Suppose we have some function which takes in a key, retreives its value from a shared hashtable, and perform some operations on it to obtain a new value , and then updates the hashtable with this new value. Now, this function is multi-threaded so there could be multiple threads calling this same function, either with the same or different keys, so some sort of race condition protection using mutex is necessary.
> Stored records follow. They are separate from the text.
(** * dataaug.data.data_preparation: data loading and augmentation pipelines

    A shallow embedding of [src/dataaug/data/data_preparation.py] and the
    properties of its dataset wrapping, statistics, augmentation pipeline
    and batching code.

    Conventions.
    - Python exceptions are values of [exn]; fallible code lives in the
      [result] monad.
    - Python [float] is IEEE binary64, modelled by [spec_float] with
      precision 53 and maximal exponent 1024 (module [PyFloat]).
    - Everything the module obtains from outside (the torch runtime, the
      files on disk, the torchvision transform namespace) is a field of the
      record [World]. *)

From Stdlib Require Import ZArith List Bool Lia.
From Stdlib Require Import SpecFloat.
From stdpp Require Import gmap strings list.

Open Scope Z_scope.

(** ** Exceptions and the error monad *)

Inductive exn : Type :=
| NameError (name : string)
| ValueError (msg : string)
| TypeError
| AttributeError (name : string)
| AssertionError
| OverflowError
| RuntimeError (msg : string)
| IndexError.

Inductive result (A : Type) : Type :=
| Ok (a : A)
| Raise (e : exn).
Arguments Ok {A} a.
Arguments Raise {A} e.

Definition rbind {A B} (r : result A) (k : A -> result B) : result B :=
  match r with
  | Ok a => k a
  | Raise e => Raise e
  end.

Declare Scope py_scope.
Delimit Scope py_scope with py.
#[local] Set Warnings "-notation-incompatible-prefix".
Notation "x '<~' c ';;' k" := (rbind c (fun x => k))
  (at level 100, c at next level, right associativity) : py_scope.
Notation "' p '<~' c ';;' k" := (rbind c (fun p => k))
  (at level 100, p strict pattern, c at next level, right associativity)
  : py_scope.
Open Scope py_scope.

(** [[f(x) for x in l]]: the body is evaluated left to right and the first
    exception leaves the comprehension. *)
Fixpoint mapM {A B} (f : A -> result B) (l : list A) : result (list B) :=
  match l with
  | [] => Ok []
  | x :: l' => y <~ f x ;; ys <~ mapM f l' ;; Ok (y :: ys)
  end.

Definition is_ok {A} (r : result A) : bool :=
  match r with Ok _ => true | Raise _ => false end.

(** ** Python floats and the built-ins [int], [round], [min] *)

Module PyFloat.

Definition prec : Z := 53.
Definition emax : Z := 1024.

Definition mul : spec_float -> spec_float -> spec_float := SFmul prec emax.
Definition div : spec_float -> spec_float -> spec_float := SFdiv prec emax.

(** [float(z)] for a Python int: the nearest double, ties to even;
    [OverflowError] beyond the range of doubles. *)
Definition of_int (z : Z) : result spec_float :=
  match binary_normalize prec emax z 0 false with
  | S754_infinity _ => Raise OverflowError
  | f => Ok f
  end.

(** [int(f)]: truncation toward zero. *)
Definition to_int (f : spec_float) : result Z :=
  match f with
  | S754_zero _ => Ok 0
  | S754_finite s m e => Ok (cond_Zopp s (Z.shiftl (Zpos m) e))
  | S754_infinity _ => Raise OverflowError
  | S754_nan => Raise (ValueError "cannot convert float NaN to integer")
  end.

(** Rounding of the magnitude [m * 2^e] to the nearest integer, a tie
    going to the even neighbour. *)
Definition round_mag (m : positive) (e : Z) : Z :=
  if 0 <=? e then Z.shiftl (Zpos m) e
  else
    let d := 2 ^ (- e) in
    let q := Zpos m / d in
    let r := Zpos m mod d in
    match Z.compare (2 * r) d with
    | Lt => q
    | Gt => q + 1
    | Eq => if Z.even q then q else q + 1
    end.

(** [round(f)] with a single argument: an int, ties to even. *)
Definition round (f : spec_float) : result Z :=
  match f with
  | S754_zero _ => Ok 0
  | S754_finite s m e => Ok (cond_Zopp s (round_mag m e))
  | S754_infinity _ => Raise OverflowError
  | S754_nan => Raise (ValueError "cannot convert float NaN to integer")
  end.

(** The literals of the source, as the parser reads them: the double
    nearest to the decimal. *)
Definition lit_ratio (num den : Z) : spec_float :=
  div (binary_normalize prec emax num 0 false)
      (binary_normalize prec emax den 0 false).

Definition f0_45 : spec_float := Eval vm_compute in lit_ratio 45 100.
Definition f0_3 : spec_float := Eval vm_compute in lit_ratio 3 10.
Definition f0_5 : spec_float := Eval vm_compute in lit_ratio 1 2.

Definition sign_bit (f : spec_float) : bool :=
  match f with
  | S754_zero s | S754_infinity s | S754_finite s _ _ => s
  | S754_nan => false
  end.

End PyFloat.

(** Python numbers as they occur in the configuration. *)
Inductive pynum : Type :=
| PInt (z : Z)
| PFloat (f : spec_float).

(** [a * b] on numbers: int arithmetic is exact, a mixed product converts
    the int operand to a float first. *)
Definition py_mul (a b : pynum) : result pynum :=
  match a, b with
  | PInt x, PInt y => Ok (PInt (x * y))
  | PInt x, PFloat g => f <~ PyFloat.of_int x ;; Ok (PFloat (PyFloat.mul f g))
  | PFloat f, PInt y => g <~ PyFloat.of_int y ;; Ok (PFloat (PyFloat.mul f g))
  | PFloat f, PFloat g => Ok (PFloat (PyFloat.mul f g))
  end.

Definition py_int (a : pynum) : result Z :=
  match a with
  | PInt z => Ok z
  | PFloat f => PyFloat.to_int f
  end.

Definition py_round (a : pynum) : result Z :=
  match a with
  | PInt z => Ok z
  | PFloat f => PyFloat.round f
  end.

(** ** Configuration values and the configuration records *)

#[local] Set Warnings "-register-all".

Inductive pyval : Type :=
| VNone
| VBool (b : bool)
| VNum (n : pynum)
| VStr (s : string)
| VList (l : list pyval)
| VDict (d : list (string * pyval)).

(** [*v] in a call: the items of an iterable, [TypeError] otherwise.  A
    string yields its characters, a mapping its keys. *)
Fixpoint chars (s : string) : list pyval :=
  match s with
  | EmptyString => []
  | String c s' => VStr (String c EmptyString) :: chars s'
  end.

Definition py_unpack (v : pyval) : result (list pyval) :=
  match v with
  | VList l => Ok l
  | VStr s => Ok (chars s)
  | VDict d => Ok (map (fun kv => VStr (fst kv)) d)
  | VNone | VBool _ | VNum _ => Raise TypeError
  end.

(** [cfg.data.db] *)
Record cfg_db : Type := {
  db_name : option string;
  db_rounds : Z;
}.

(** [cfg.data].  A mapping such as [augmentations_train] is an association
    list in iteration order; [None] stands for a value without [keys]. *)
Record cfg_data : Type := {
  data_name : string;
  data_path : string;
  data_split : string;
  data_pixels : Z;
  data_mean : option (list pynum);
  data_std : option (list pynum);
  data_augmentations_train : option (list (string * pyval));
  data_augmentations_val : option (list (string * pyval));
  data_normalize : bool;
  data_size : Z;
  data_deterministic_subsets : bool;
  data_extra_validation : list string;
  data_batch_size : Z;
  data_caching : bool;
  data_db : cfg_db;
}.

(** [cfg.impl], with [impl_setup_dist] for [cfg.impl.setup.dist]. *)
Record cfg_impl : Type := {
  impl_threads : Z;
  impl_pin_memory : bool;
  impl_persistent_workers : bool;
  impl_setup_dist : bool;
}.

(** [cfg.hyp] *)
Record cfg_hyp : Type := {
  hyp_shuffle : bool;
  hyp_sample_with_replacement : bool;
}.

(** ** Transforms *)

(** The [aa_params] dict of [_get_autoaugment_timm]. *)
Record aa_params : Type := {
  translate_const : Z;
  img_mean : list Z;
  translate_pct : option spec_float;
}.

(** The transform objects the module constructs, by constructor call. *)
Inductive transform : Type :=
| rand_augment_transform (config_str : string) (hparams : aa_params)
| augment_and_mix_transform (config_str : string) (hparams : aa_params)
| auto_augment_transform (config_str : string) (hparams : aa_params)
| tvAutoAugment (policy : string)
| tvRandAugment
| ToRGB
| Resize (size : list pyval)
| Cutout (args : list pyval) (mask_color : option (list pynum))
| TorchvisionTransform (name : string) (args : list pyval)
| ToTensor
| Normalize (mean std : option (list pynum)).

(** [transforms.Compose(list)] *)
Definition Compose : Type := list transform.

(** ** Datasets *)

Inductive dataset_class : Type :=
| CIFAR10 | MNIST | EMNIST | SVHN | CINIC10 | CIFAR100 | ImageNet
| TinyImageNet | CIFAR10C.

(** One dataset constructor call: the class, [root] and the keyword
    arguments written at the call site, [transform] apart. *)
Record open_call : Type := {
  oc_class : dataset_class;
  oc_root : string;
  oc_kwargs : list (string * pyval);
}.

(** What an opened dataset exposes: its length and, when the class has the
    attribute, its [classes]. *)
Record dataset_info : Type := {
  info_len : nat;
  info_classes : option (list pyval);
}.

Inductive dataset : Type :=
| VisionDataset (call : open_call) (info_length : nat)
    (transform : option Compose) (classes : option (list pyval))
| SubsetObj (inner : dataset) (indices : list nat)
    (transform : option Compose) (classes : list pyval)
| LMDBDataset (inner : dataset) (db : cfg_db) (name : string) (can_create : bool)
| CachedDataset (inner : dataset) (num_workers : Z) (pin_memory : bool).

(** ** Samples *)

(** What a pipeline stage can observe of a sample: whether it is a PIL
    image or a tensor, its size, and whether its colour mode is RGB. *)
Inductive sample_kind : Type := PILImage | TensorSample.

Record sample : Type := {
  kind : sample_kind;
  height : Z;
  width : Z;
  is_rgb : bool;
}.

(** ** The world outside the module *)

(** The state of a [torch.Generator]. *)
Definition rng : Type := Z.

Record World : Type := {
  (* torch.distributed *)
  dist_is_initialized : bool;
  dist_get_world_size : Z;
  dist_get_rank : Z;
  (* torch *)
  torch_get_num_threads : Z;
  cuda_device_count : Z;
  (* random number generation: the state of the default generator when
     the module is entered, the state [manual_seed] puts a fresh generator
     in, and the algorithms: entry [i] of [randperm(n)] and draw [i] of
     [randint(n)] from a generator state *)
  default_generator : rng;
  manual_seed : Z -> rng;
  randperm_at : rng -> nat -> nat -> nat;
  randint_at : rng -> nat -> nat -> nat;
  (* os.path *)
  expanduser : string -> string;
  (* the dataset files: what a constructor call finds *)
  open_dataset : open_call -> result dataset_info;
  (* torchvision.transforms: the names it has, and whether a constructor
     accepts its arguments *)
  transforms_hasattr : string -> bool;
  transforms_call : string -> list pyval -> result unit;
  (* the dataset files: sample [i] of an opened dataset, before any
     transform *)
  read_sample : open_call -> nat -> sample;
  (* torch.mean and torch.std along dim 1 of the concatenated samples *)
  torch_mean_std : dataset -> list pynum * list pynum;
  (* what the transforms built outside the module do to a sample: the
     auto-augmentation policies, Cutout and the torchvision transforms
     found by name *)
  apply_external : transform -> sample -> result sample;
  (* torch.utils.data.default_collate on the samples of one batch *)
  default_collate : list sample -> result unit;
}.

(** The same world entered with the default generator in state [g]: two
    runs of the program differ in nothing else that the module reads. *)
Definition with_default_generator (g : rng) (W : World) : World := {|
  dist_is_initialized := dist_is_initialized W;
  dist_get_world_size := dist_get_world_size W;
  dist_get_rank := dist_get_rank W;
  torch_get_num_threads := torch_get_num_threads W;
  cuda_device_count := cuda_device_count W;
  default_generator := g;
  manual_seed := manual_seed W;
  randperm_at := randperm_at W;
  randint_at := randint_at W;
  expanduser := expanduser W;
  open_dataset := open_dataset W;
  transforms_hasattr := transforms_hasattr W;
  transforms_call := transforms_call W;
  read_sample := read_sample W;
  torch_mean_std := torch_mean_std W;
  apply_external := apply_external W;
  default_collate := default_collate W;
|}.

(** [torch.randperm(n, generator=g)] *)
Definition randperm (W : World) (g : rng) (n : nat) : list nat :=
  map (randperm_at W g n) (seq 0 n).

(** [torch.arange(0, k)]: refuses a negative bound. *)
Definition arange (k : Z) : result (list nat) :=
  if k <? 0 then
    Raise (RuntimeError "upper bound and larger bound inconsistent with step sign")
  else Ok (seq 0 (Z.to_nat k)).

(** [l[:k]] *)
Definition py_slice_to {A} (l : list A) (k : Z) : list A :=
  if 0 <=? k then take (Z.to_nat k) l
  else take (Z.to_nat (Z.of_nat (length l) + k)) l.

(** ** Name resolution *)

(** The names bound at the top level of the module: its imports, functions
    and classes. *)
Definition module_globals : list string :=
  [ "torch"; "torchvision"; "transforms"; "TinyImageNet"; "CINIC10";
    "CIFAR10C"; "rand_augment_transform"; "augment_and_mix_transform";
    "auto_augment_transform"; "Cutout"; "os"; "contextlib"; "CachedDataset";
    "warnings"; "construct_dataloader"; "construct_subset_dataloader";
    "_build_datasets"; "_get_meanstd"; "_get_autoaugment_timm";
    "_get_autoaugment_torchvision"; "_parse_data_augmentations"; "Subset";
    "ToRGB"; "main_process_first" ]%string.

(** Loading a name that no assignment of the function binds: the module
    globals are searched.  None of them is a dataset, so a name that is
    found has no [len()]. *)
Definition load_global (name : string) : result dataset :=
  if existsb (String.eqb name) module_globals then Raise TypeError
  else Raise (NameError name).

(** Loading a local variable of the enclosing function: unbound until an
    assignment has run. *)
Definition load_deref {A} (name : string) (cell : option A) : result A :=
  match cell with
  | Some v => Ok v
  | None => Raise (NameError name)
  end.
I've come up with the following implementation in python using locks, where I use a dict as a hashtable. (I know that in python, dict operations are atomic but this is just for illustration purposes for the sake of the algorithm)
class Solution:
def __init__(self):
self.datamap = {}
self.lockmap = {}
self.datamap_lock = Lock()
self.lockmap_lock = Lock()
def initializeKey(self, key):
with self.datamap_lock:
if key not in self.datamap:
self.datamap[key] = (-sys.maxsize, 0)
with self.lockmap_lock:
self.lockmap[key] = Lock()
def getLock(self, key):
with self.lockmap_lock:
return self.lockmap[key]
def getValue(self, key):
with self.datamap_lock:
return self.datamap[key]
def storeValue(self, key, max_, value):
with self.datamap_lock:
self.datamap[key] = (max_, value)
def calc(self, key, param_value):
self.initializeKey(key)
with self.getLock(key):
max_, value = self.getValue(key)
# Does some operations on value to obtain a new value
self.storeValue(key, max_, value)
Basically I used a mutex for the hashtable, a mutex for each key and a mutex for the hashtable which maps from the key to the mutex. Would this implementation be correct and thread-safe? Is there a way to do it better without using so many locks/mutexes?